Thousands answered Prime Minister Joseph Muscat’s call to reply to allegations of impropriety by attending a mass rally but his speech to a somewhat underwhelming crowd failed to provide any answers at all.
Muscat used his May Day speech to announce a new investment of €50 million in social housing funded by the cash-for-passport scheme. This investment, he said, will augment the €58 million investment announced in July 2017 which will see the construction of 680 apartments over three years.
The move is aimed at addressing growing social inequalities which are resulting from rising rental and housing prices due to the influx of foreign workers and sustained economic growth. But this is hardly enough to provide accommodation for the 3,200 applicants on the waiting list for social housing.
He also announced a public consultation on rent reform, which he insisted will reach a balance between the duties and responsibilities of tenants and landlords.
This is a much needed reform which can only be properly assessed once a draft law is published. These two announcements show that Muscat is aware of the growing social inequalities but they are only cosmetic changes which will undoubtedly increase his popularity. However, they will only ease the pain caused by an economic system built on wage slavery, tax evasion, money laundering, kleptocracy and the destruction of the environment.
These measures go nowhere near creating an economy that works for all people rather than the few who control wealth, based on social justice and the highest labour and environmental standards.
Yet, anyone expecting Muscat to address the elephant in the room, that is the serious allegations of impropriety made against his closest aides and the erosion of democracy in Malta, must have felt let down by his speech.
Thousands of Labour supporters answered Muscat’s rallying call to “reply” to the serious allegations made against him and his right-hand men Keith Schembri and Konrad Mizzi. But all they got was a recital of his well-rehearsed rebuttal and not a hint of introspective criticism beyond his pledge to resign if he is found guilty of any wrongdoing.
Once again Muscat described the Egrant allegations as “the greatest lie in Malta’s political history” and said that not a shred of proof has been presented. However, he conveniently failed to tell the adoring crowd which gathered in Valletta that a number of magisterial inquiries are still ongoing and the game is far from over.
His speech was mostly aimed at the audience waving ‘We are proud of our Prime Minister’ placards in Valletta and not at the external criticism which is getting louder and louder, including from European institutions, MEPs from across the political spectrum and the international media.
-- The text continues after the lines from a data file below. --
(** * merge_vars: a shallow embedding of the clusterverse action plugin

    The plugin [plugins/action/merge_vars.py] merges variable files and
    literal dotted-path assignments into the host variables.  Its Python
    objects (dicts and lists) are mutable and shared by reference, so the
    embedding keeps an explicit heap of objects; values parsed from files
    and task arguments are pure trees that are materialised on the heap
    when they are read. *)

From stdpp Require Import gmap strings list fin_maps sorting.
From Stdlib Require Import ZArith Ascii.
From Stdlib Require String.

(** ** Python strings: [str.split], [os.path] helpers and [list.sort] *)

Module PyStr.

Definition is_dot (c : ascii) : bool := Ascii.eqb c "."%char.
Definition is_sep (c : ascii) : bool := Ascii.eqb c "/"%char.

(** [s.split('.')]: never returns the empty list; [''.split('.')] is
    [['']]. *)
Fixpoint split_dot (s : string) : list string :=
  match s with
  | EmptyString => [EmptyString]
  | String c r =>
      if is_dot c then EmptyString :: split_dot r
      else match split_dot r with
           | x :: xs => String c x :: xs
           | [] => [String c EmptyString]
           end
  end.

Fixpoint contains (p : ascii → bool) (s : string) : bool :=
  match s with
  | EmptyString => false
  | String c r => p c || contains p r
  end.

Definition startswith_sep (s : string) : bool :=
  match s with String c _ => is_sep c | EmptyString => false end.

Fixpoint endswith_sep (s : string) : bool :=
  match s with
  | EmptyString => false
  | String c EmptyString => is_sep c
  | String _ r => endswith_sep r
  end.

(** [posixpath.join(a, b)] for one component [b]. *)
Definition join (a b : string) : string :=
  if startswith_sep b then b
  else match a with
       | EmptyString => b
       | _ => if endswith_sep a then a +:+ b else a +:+ "/" +:+ b
       end.
Lemma trim_blank (s : JsString) :
  trim s = [] <-> forallb isWhiteSpace s = true.
Proof.
  unfold trim, trimEnd. split.
  - intros E. apply (f_equal (@rev N)) in E. rewrite rev_involutive in E. cbn in E.
    apply trimStart_blank in E. rewrite blank_rev in E.
    destruct (trimStart s) as [|c rest] eqn:T.
    + apply trimStart_blank. exact T.
    + apply trimStart_head in T. cbn in E. rewrite T in E. discriminate.
  - intros W. apply trimStart_blank in W. rewrite W. reflexivity.
Qed.

(** X17.  A question made of white space alone (the empty question
    included) is exactly one whose trimmed text is empty, and submitting it
    does nothing at all: no request, no record, no log line, the input left
    as typed, whatever the backend would have answered. *)
Theorem blank_question_ignored (during : Page -> Page) (outcome : Settled)
  (now1 now2 : Z) (p : Page) :
  (forallb isWhiteSpace (question p) = true <-> trim (question p) = []) /\
  (forallb isWhiteSpace (question p) = true ->
   handleSubmitQuestion during outcome now1 now2 p = (p, Normal tt)).
Proof.
  split; [symmetry; apply trim_blank|].
  intros W. apply trim_blank in W. unfold handleSubmitQuestion. rewrite W. reflexivity.
Qed.

Lemma blank_question_ignored_witness :
  let p := mkPage None [32; 9; 12288; 10]%N false [] [] None [] [] [] [] in
  handleSubmitQuestion (fun q => q) Resolved 5 6 p = (p, Normal tt).
Proof.
  cbn zeta.
  apply (blank_question_ignored (fun q => q) Resolved 5 6
           (mkPage None [32; 9; 12288; 10]%N false [] [] None [] [] [] [])).
  reflexivity.
Defined.

(** X18.  The text recorded and sent for a question that is not blank is
    the typed question without the white space before and after it, and
    nothing else is removed: the question is that text between two runs of
    white space, and the text begins and ends with a character that is not
    white space.  The request carries the same text, with the session code
    or the empty string when there is none. *)
Theorem submitted_text (during : Page -> Page) (outcome : Settled)
  (now1 now2 : Z) (p : Page) :
  trim (question p) <> [] ->
  let p' := fst (handleSubmitQuestion during outcome now1 now2 p) in
  exists pre txt post,
    question p = pre ++ txt ++ post /\
    forallb isWhiteSpace pre = true /\ forallb isWhiteSpace post = true /\
    (exists c rest, txt = c :: rest /\ isWhiteSpace c = false) /\
    (exists front c, txt = front ++ [c] /\ isWhiteSpace c = false) /\
    option_map text (hd_error (sentQuestions p')) = Some txt /\
    questionRequests (fst (handleSubmitQuestion (fun q => q) outcome now1 now2 p))
    = questionRequests p ++ [(orEmpty (sessionCode p), txt)].
Proof.
  intros Hne. cbn zeta.
  rewrite !QuestionProps.handleSubmitQuestion_run by exact Hne. cbn [fst].
  destruct (trimStart_split (question p)) as (pre & Epre & Wpre).
  destruct (trimEnd_split (trimStart (question p))) as (post & Epost & Wpost).
  fold (trim (question p)) in Epost.
  exists pre, (trim (question p)), post.
  split; [rewrite <- Epost; exact Epre|].
  split; [exact Wpre|]. split; [exact Wpost|].
  split.
  { destruct (trim (question p)) as [|c rest] eqn:T; [congruence|].
    exists c, rest. split; [reflexivity|].
    rewrite Epost in Epre. cbn in Epre.
    destruct (trimStart (question p)) as [|d r] eqn:S.
    - discriminate.
    - injection Epost as -> _. exact (trimStart_head _ _ _ S). }
  split.
  { destruct (exists_last Hne) as (front & c & E). exists front, c.
    split; [exact E|]. unfold trim in E. exact (trimEnd_last _ _ _ E). }
  split; reflexivity.
Qed.

Lemma submitted_text_witness :
  let p := mkPage (Some [65; 66]%N) [32; 104; 105; 32; 63; 10]%N false [] [] None
             [] [] [] [] in
  exists pre txt post,
    [32; 104; 105; 32; 63; 10]%N = pre ++ txt ++ post /\
    forallb isWhiteSpace pre = true /\ forallb isWhiteSpace post = true /\
    option_map text
      (hd_error (sentQuestions
                   (fst (handleSubmitQuestion (fun q => q) Resolved 11 12 p))))
    = Some txt.
Proof.
  cbn zeta.
  destruct (submitted_text (fun q => q) Resolved 11 12
              (mkPage (Some [65; 66]%N) [32; 104; 105; 32; 63; 10]%N false [] [] None
                 [] [] [] []))
    as (pre & txt & post & E & Wpre & Wpost & _ & _ & H & _).
  - vm_compute. discriminate.
  - exists pre, txt, post. repeat split; assumption.
Defined.

(** X19.  After a question that is not blank is submitted, whether the
    backend accepted it or not, its record is the first of the questions
    shown, followed by the two shown first before; at most three are shown;
    the "more" count is the number of sent questions beyond three, positive
    exactly when three or more were already listed; and the shown
    questions followed by the hidden ones are all the sent questions. *)
Theorem displayed_after_submit (during : Page -> Page) (outcome : Settled)
  (now1 now2 : Z) (p : Page) :
  trim (question p) <> [] ->
  let p' := fst (handleSubmitQuestion during outcome now1 now2 p) in
  let before := sentQuestions (whenSettled during p) in
  displayedQuestions p'
  = mkSentQuestion (toString now1) (trim (question p)) now2 :: firstn 2 before /\
  (length (displayedQuestions p') <= 3)%nat /\
  remainingCount p' = Z.of_nat (length before) - 2 /\
  (0 < remainingCount p' <-> (3 <= length before)%nat) /\
  (0 < remainingCount p' ->
   remainingCount p' = Z.of_nat (length (skipn 3 (sentQuestions p')))) /\
  displayedQuestions p' ++ skipn 3 (sentQuestions p') = sentQuestions p'.
Proof.
  intros Hne. cbn zeta.
  rewrite QuestionProps.handleSubmitQuestion_run by exact Hne. cbn [fst].
  unfold displayedQuestions, remainingCount. cbn [sentQuestions].
  split; [reflexivity|].
  split; [rewrite length_firstn; lia|].
  split; [cbn [length]; lia|].
  split; [cbn [length]; lia|].
  split; [rewrite length_skipn; cbn [length]; lia|].
  apply firstn_skipn.
Qed.

Lemma displayed_after_submit_witness :
  let old := [mkSentQuestion [51]%N [99]%N 3; mkSentQuestion [50]%N [98]%N 2;
              mkSentQuestion [49]%N [97]%N 1] in
  let p := mkPage None [100]%N false old [] None [] [] [] [] in
  let p' := fst (handleSubmitQuestion (fun q => q) (Rejected (Error "offline")) 4 4 p) in
  displayedQuestions p'
  = [mkSentQuestion [52]%N [100]%N 4; mkSentQuestion [51]%N [99]%N 3;
     mkSentQuestion [50]%N [98]%N 2] /\
  remainingCount p' = 1.
Proof.
  cbn zeta.
  pose proof (displayed_after_submit (fun q => q) (Rejected (Error "offline")) 4 4
                (mkPage None [100]%N false
                   [mkSentQuestion [51]%N [99]%N 3; mkSentQuestion [50]%N [98]%N 2;
                    mkSentQuestion [49]%N [97]%N 1] [] None [] [] [] [])) as H.
  cbn zeta in H. destruct H as (H1 & _ & H3 & _); [vm_compute; discriminate|].
  split; [exact H1|exact H3].
Defined.

Lemma sameString_refl (a : JsString) : sameString a a = true.
Proof. unfold sameString. destruct (list_eq_dec N.eq_dec a a); congruence. Qed.

Lemma sameString_neq (a b : JsString) : a <> b -> sameString a b = false.
Proof. unfold sameString. destruct (list_eq_dec N.eq_dec a b); congruence. Qed.

(** X20.  Onboarding is remembered per session code: with nothing stored
    the onboarding screen shows; once dismissed for a code it no longer
    shows on a later mount with that code, whatever else is stored
    afterwards under other keys; and dismissing it for one code changes
    nothing for a different code.  A missing code is stored under the
    word [undefined]. *)
Theorem onboarding_remembered (code : option JsString) (s : Storage) :
  showOnboardingOnMount code [] = true /\
  showOnboardingOnMount code (handleDismissOnboarding code s) = false /\
  (forall key value,
     key <> onboardingKey code ->
     showOnboardingOnMount code
       (setItem key value (handleDismissOnboarding code s)) = false) /\
  (forall c c', c <> c' ->
     showOnboardingOnMount (Some c') (handleDismissOnboarding (Some c) s)
     = showOnboardingOnMount (Some c') s) /\
  onboardingKey None = onboardingKey (Some [117; 110; 100; 101; 102; 105; 110; 101; 100]%N).
Proof.
  split; [reflexivity|].
  split.
  { unfold showOnboardingOnMount, handleDismissOnboarding, setItem. cbn [getItem].
    rewrite sameString_refl. reflexivity. }
  split.
  { intros key value Hk.
    unfold showOnboardingOnMount, handleDismissOnboarding, setItem. cbn [getItem].
    rewrite sameString_neq by congruence. rewrite sameString_refl. reflexivity. }
  split; [|reflexivity].
  intros c c' Hc.
  unfold showOnboardingOnMount, handleDismissOnboarding, setItem. cbn [getItem].
  rewrite sameString_neq; [reflexivity|].
  unfold onboardingKey. intros E. apply app_inv_head in E. congruence.
Qed.

End AudienceExtra.

(* ================================================================== *)
(** * Further properties of the live update channel *)
(* ================================================================== *)

Module ChannelExtra.
Import Js Channel ChannelMore ChannelProps.

Lemma countOf_total (data : JsValue) (key legacy : string) :
  isNullish data = false ->
  exists v, countOf data key legacy = Normal v /\ isNullish v = false.
Proof.
  intros H. destruct data; try discriminate; try (eexists; split; reflexivity).
  unfold countOf. cbn [member andThen].
  destruct (lookup "reactionCounts" fields) as [| |b|n|s|items|inner]; cbn [optMember member andThen nullish];
    try (destruct (lookup legacy fields); cbn; eexists; split; reflexivity).
  destruct (lookup key inner); cbn [nullish andThen];
    try (eexists; split; reflexivity);
    destruct (lookup legacy fields); cbn; eexists; split; reflexivity.
Qed.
Thanking the crowd for trusting and believing in him, Muscat said his government was fulfilling its promise of making Malta “the best in Europe.” However, he can hardly claim to be Europe’s finest when a journalist was murdered under his watch. He cannot claim that Malta is the envy of the world when he has rendered the country’s independent institutions toothless, refuses to fire Schembri and Mizzi and does absolutely nothing to dispel the perception of leading a country built on cronyism, corruption and money laundering.
“Where others want division, we will foster unity; where others want to build walls, we will build bridges; where others want hate, we will sow love,” Muscat said in his closing prosaic remarks.
His popularity might swell but no social justice placebos derived from the shady cash-for-passport scheme will quell the storm. His followers might follow him everywhere but he’s heading towards a precipice. More than giving a reply, his May Day speech sent out a distress signal.